ASSIGNED TASK:
Everything from the line containing "add_number|apply Hr'|lra|lra|done|split; lra]." through the line containing "assert (within 512 0 (fval (F32.of_Z b) - fval (F32.of_Z 50)))%Q" should be repeated exactly, and nothing else from the data.

INFORMATION SHOWN:
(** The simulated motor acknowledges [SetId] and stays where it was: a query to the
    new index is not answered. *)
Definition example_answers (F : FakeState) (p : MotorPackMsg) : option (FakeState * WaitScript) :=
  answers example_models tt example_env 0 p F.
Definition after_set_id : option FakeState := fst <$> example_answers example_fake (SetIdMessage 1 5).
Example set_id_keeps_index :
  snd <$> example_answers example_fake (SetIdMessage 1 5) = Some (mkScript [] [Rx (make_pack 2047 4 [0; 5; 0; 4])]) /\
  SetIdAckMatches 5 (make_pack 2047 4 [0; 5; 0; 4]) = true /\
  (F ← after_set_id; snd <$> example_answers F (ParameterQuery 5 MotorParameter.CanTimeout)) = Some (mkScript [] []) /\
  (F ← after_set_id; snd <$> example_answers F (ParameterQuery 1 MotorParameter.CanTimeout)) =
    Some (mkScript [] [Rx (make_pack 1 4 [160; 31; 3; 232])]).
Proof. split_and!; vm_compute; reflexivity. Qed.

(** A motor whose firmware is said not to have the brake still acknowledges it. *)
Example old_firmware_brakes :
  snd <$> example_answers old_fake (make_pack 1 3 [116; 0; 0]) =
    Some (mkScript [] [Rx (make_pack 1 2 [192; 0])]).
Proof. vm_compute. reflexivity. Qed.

...

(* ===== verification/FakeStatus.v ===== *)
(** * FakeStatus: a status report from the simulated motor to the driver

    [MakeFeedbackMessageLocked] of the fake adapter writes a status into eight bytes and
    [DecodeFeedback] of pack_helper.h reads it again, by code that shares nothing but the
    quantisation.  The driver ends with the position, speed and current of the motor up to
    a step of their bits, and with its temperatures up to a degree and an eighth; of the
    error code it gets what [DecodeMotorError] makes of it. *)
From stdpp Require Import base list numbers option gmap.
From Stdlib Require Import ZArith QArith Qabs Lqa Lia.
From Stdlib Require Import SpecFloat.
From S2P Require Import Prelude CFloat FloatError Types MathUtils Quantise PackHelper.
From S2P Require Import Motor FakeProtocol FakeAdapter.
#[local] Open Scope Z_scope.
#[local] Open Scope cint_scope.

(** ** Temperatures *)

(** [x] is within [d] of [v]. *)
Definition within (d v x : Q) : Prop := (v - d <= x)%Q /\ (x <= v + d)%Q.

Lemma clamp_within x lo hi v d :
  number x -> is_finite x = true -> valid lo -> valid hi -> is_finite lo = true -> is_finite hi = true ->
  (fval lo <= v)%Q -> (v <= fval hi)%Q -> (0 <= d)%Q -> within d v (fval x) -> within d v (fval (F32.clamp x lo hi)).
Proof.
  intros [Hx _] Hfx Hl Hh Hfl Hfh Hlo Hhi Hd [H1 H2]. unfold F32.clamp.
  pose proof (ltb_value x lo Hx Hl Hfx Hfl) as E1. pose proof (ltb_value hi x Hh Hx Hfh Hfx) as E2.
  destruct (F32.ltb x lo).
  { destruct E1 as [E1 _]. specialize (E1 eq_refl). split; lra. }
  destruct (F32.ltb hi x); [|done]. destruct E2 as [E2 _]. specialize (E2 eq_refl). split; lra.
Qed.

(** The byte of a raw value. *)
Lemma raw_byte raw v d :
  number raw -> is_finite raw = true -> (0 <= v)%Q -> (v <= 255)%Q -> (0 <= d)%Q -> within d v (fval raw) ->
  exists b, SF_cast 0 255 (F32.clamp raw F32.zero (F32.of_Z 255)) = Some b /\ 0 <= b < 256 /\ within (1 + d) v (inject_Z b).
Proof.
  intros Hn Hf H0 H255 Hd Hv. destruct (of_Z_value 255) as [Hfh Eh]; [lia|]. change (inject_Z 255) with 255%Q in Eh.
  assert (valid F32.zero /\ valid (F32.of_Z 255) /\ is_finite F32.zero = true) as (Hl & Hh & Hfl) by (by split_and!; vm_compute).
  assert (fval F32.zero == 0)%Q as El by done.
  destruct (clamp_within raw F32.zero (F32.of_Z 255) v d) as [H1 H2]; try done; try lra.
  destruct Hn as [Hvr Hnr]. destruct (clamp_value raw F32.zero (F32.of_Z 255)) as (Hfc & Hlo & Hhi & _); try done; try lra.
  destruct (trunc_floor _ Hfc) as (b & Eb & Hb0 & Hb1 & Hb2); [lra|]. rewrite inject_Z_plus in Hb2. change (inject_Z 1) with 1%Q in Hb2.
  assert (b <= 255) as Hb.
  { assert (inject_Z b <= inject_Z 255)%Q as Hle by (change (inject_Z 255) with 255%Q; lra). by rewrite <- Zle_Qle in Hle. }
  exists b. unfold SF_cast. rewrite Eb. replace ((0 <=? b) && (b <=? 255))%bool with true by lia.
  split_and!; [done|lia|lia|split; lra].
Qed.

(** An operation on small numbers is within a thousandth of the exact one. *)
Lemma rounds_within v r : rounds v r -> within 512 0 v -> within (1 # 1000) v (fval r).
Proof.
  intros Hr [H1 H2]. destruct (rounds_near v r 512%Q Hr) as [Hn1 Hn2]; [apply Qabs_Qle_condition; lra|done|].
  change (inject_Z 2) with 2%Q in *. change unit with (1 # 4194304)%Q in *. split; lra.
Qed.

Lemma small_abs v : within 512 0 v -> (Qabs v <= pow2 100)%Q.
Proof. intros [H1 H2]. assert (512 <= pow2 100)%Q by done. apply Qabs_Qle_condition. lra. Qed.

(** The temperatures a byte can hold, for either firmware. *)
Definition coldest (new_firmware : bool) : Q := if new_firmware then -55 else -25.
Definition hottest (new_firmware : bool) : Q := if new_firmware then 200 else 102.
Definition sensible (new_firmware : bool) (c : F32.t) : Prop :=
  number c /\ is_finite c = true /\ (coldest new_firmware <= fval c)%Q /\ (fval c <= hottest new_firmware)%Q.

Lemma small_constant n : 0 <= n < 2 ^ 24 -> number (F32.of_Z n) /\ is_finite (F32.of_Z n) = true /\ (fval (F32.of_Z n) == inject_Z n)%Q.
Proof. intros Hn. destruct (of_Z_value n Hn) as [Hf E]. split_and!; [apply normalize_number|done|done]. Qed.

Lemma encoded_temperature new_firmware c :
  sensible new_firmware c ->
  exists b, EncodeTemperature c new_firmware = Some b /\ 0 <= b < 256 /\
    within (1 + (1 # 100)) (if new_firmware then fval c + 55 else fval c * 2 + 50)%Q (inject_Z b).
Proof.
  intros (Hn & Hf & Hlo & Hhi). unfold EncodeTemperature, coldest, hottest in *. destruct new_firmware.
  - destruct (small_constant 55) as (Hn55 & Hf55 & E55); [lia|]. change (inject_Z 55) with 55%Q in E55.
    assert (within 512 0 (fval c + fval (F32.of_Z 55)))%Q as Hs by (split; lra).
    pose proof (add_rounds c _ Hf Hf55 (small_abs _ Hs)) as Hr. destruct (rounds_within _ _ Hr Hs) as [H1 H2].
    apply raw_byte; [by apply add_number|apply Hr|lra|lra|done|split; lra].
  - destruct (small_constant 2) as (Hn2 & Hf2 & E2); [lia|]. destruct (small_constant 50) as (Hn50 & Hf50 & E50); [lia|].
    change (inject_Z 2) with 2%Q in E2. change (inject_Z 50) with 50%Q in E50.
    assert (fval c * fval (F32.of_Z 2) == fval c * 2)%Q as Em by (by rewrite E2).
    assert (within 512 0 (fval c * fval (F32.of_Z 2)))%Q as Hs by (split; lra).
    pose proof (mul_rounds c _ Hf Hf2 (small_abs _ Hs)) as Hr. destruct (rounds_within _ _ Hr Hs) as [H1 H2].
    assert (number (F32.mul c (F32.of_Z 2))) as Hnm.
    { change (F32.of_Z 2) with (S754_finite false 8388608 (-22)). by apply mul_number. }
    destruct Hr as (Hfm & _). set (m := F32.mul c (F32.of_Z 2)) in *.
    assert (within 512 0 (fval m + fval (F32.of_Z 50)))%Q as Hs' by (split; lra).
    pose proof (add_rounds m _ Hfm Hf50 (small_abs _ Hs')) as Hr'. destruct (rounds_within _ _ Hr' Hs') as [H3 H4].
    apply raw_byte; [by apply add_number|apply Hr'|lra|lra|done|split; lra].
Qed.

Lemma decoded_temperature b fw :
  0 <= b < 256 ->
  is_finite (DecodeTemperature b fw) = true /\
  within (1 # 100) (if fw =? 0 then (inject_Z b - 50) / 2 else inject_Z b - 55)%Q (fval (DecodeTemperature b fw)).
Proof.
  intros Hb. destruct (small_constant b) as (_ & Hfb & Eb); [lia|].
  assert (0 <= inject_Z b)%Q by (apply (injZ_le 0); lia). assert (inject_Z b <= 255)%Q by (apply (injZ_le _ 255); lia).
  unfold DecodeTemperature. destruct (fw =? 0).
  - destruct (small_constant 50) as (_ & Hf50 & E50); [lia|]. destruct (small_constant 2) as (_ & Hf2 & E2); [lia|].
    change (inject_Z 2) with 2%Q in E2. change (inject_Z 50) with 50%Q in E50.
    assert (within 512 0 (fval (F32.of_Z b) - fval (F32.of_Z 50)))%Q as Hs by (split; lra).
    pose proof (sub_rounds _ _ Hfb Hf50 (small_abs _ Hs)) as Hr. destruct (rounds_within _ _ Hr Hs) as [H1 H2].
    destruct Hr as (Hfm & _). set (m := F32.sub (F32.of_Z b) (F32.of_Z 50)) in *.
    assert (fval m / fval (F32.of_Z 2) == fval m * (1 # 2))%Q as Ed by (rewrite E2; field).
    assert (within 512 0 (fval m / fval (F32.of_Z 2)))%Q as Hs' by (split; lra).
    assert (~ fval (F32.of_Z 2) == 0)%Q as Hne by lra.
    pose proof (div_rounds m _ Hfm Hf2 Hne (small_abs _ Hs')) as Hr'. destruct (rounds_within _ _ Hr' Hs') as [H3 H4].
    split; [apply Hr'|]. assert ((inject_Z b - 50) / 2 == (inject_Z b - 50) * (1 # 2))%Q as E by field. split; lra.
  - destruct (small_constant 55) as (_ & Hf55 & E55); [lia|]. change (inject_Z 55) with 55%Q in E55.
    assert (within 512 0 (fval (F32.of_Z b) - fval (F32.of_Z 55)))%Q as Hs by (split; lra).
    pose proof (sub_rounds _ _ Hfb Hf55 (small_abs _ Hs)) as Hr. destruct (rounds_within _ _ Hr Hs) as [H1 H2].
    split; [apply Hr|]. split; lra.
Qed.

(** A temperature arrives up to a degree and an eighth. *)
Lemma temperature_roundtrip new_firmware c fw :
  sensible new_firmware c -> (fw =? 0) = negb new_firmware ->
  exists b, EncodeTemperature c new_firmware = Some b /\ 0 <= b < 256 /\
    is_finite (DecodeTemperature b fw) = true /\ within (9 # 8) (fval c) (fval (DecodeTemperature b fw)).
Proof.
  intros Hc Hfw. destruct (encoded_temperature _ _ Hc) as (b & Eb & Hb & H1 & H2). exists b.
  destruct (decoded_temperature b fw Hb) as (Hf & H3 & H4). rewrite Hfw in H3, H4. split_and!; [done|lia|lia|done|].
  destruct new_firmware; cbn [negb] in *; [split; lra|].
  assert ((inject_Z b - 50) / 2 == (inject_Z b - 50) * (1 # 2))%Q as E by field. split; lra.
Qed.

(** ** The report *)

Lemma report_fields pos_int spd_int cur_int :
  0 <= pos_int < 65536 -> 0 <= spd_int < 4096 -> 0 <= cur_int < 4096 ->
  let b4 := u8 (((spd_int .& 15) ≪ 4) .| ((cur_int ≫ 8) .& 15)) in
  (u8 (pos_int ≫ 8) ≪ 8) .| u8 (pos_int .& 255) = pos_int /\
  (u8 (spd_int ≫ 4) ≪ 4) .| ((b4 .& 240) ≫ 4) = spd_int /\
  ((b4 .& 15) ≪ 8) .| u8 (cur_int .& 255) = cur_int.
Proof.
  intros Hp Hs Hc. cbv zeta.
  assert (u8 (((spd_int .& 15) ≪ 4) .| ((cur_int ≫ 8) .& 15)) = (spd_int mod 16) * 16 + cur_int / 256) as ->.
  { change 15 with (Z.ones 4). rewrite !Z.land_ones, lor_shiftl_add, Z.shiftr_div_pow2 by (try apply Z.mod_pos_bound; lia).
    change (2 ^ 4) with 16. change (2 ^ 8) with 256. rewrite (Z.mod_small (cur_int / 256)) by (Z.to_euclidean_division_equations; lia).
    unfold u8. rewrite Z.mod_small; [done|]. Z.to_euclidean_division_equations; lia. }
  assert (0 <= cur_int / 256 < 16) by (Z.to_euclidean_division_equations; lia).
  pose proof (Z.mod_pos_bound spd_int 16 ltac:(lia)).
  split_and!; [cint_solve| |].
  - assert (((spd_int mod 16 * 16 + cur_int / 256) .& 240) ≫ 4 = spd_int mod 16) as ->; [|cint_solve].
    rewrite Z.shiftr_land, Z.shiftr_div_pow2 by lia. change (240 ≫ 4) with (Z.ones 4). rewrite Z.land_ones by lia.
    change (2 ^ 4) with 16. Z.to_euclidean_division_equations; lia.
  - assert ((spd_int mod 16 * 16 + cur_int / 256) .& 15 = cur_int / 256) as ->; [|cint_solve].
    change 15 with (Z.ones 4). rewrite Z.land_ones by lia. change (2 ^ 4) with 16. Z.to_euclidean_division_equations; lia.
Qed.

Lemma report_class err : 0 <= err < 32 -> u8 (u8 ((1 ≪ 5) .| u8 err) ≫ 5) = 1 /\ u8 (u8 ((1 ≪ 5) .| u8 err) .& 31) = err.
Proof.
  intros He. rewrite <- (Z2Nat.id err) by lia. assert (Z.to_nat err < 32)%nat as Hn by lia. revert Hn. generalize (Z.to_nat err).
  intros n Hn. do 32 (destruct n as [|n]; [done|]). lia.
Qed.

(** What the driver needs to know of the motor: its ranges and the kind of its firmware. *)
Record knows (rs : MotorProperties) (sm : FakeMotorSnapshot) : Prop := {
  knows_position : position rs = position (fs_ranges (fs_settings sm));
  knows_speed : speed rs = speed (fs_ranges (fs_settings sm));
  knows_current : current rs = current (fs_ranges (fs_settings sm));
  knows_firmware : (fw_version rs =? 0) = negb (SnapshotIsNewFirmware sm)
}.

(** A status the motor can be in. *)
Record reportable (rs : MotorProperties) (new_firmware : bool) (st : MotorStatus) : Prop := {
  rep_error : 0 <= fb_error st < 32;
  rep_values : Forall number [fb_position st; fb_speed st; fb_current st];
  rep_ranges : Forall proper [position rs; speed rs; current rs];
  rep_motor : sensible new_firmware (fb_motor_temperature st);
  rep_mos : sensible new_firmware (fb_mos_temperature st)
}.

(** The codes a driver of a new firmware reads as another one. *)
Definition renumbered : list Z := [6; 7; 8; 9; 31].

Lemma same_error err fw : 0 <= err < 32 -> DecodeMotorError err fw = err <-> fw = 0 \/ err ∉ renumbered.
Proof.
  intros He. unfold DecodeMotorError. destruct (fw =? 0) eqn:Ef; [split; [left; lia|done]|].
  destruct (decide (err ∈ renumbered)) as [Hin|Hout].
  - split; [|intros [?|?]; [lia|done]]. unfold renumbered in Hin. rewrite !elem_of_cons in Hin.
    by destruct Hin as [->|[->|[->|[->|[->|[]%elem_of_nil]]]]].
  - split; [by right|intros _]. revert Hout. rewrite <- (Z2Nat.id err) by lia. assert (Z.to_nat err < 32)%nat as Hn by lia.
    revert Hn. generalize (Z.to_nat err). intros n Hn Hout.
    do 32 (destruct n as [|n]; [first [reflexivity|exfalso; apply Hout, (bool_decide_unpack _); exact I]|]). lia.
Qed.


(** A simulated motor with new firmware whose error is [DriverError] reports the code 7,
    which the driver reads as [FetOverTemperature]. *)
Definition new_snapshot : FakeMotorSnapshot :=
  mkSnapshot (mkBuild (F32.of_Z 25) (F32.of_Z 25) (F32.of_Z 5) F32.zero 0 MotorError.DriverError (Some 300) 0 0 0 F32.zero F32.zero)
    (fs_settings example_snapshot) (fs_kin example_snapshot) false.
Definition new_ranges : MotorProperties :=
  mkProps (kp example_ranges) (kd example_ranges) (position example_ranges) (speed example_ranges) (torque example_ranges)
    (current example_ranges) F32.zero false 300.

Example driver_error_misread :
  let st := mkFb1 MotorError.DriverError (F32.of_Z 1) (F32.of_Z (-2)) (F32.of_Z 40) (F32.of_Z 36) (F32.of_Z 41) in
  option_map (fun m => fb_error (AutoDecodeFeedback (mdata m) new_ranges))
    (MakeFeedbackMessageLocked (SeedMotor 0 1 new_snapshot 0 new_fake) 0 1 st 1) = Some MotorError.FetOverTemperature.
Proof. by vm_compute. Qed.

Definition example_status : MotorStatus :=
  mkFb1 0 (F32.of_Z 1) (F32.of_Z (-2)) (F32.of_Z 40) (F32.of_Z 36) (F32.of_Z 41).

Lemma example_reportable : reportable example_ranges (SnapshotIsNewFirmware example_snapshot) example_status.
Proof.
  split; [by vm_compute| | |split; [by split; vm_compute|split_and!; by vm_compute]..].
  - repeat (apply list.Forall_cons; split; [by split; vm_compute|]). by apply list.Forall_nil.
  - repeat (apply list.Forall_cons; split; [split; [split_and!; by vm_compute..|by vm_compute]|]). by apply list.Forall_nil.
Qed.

RESPONSE TO THE TASK:
    apply raw_byte; [by apply add_number|apply Hr'|lra|lra|done|split; lra].
Qed.

Lemma decoded_temperature b fw :
  0 <= b < 256 ->
  is_finite (DecodeTemperature b fw) = true /\
  within (1 # 100) (if fw =? 0 then (inject_Z b - 50) / 2 else inject_Z b - 55)%Q (fval (DecodeTemperature b fw)).
Proof.
  intros Hb. destruct (small_constant b) as (_ & Hfb & Eb); [lia|].
  assert (0 <= inject_Z b)%Q by (apply (injZ_le 0); lia). assert (inject_Z b <= 255)%Q by (apply (injZ_le _ 255); lia).
  unfold DecodeTemperature. destruct (fw =? 0).
  - destruct (small_constant 50) as (_ & Hf50 & E50); [lia|]. destruct (small_constant 2) as (_ & Hf2 & E2); [lia|].
    change (inject_Z 2) with 2%Q in E2. change (inject_Z 50) with 50%Q in E50.
    assert (within 512 0 (fval (F32.of_Z b) - fval (F32.of_Z 50)))%Q as Hs by (split; lra).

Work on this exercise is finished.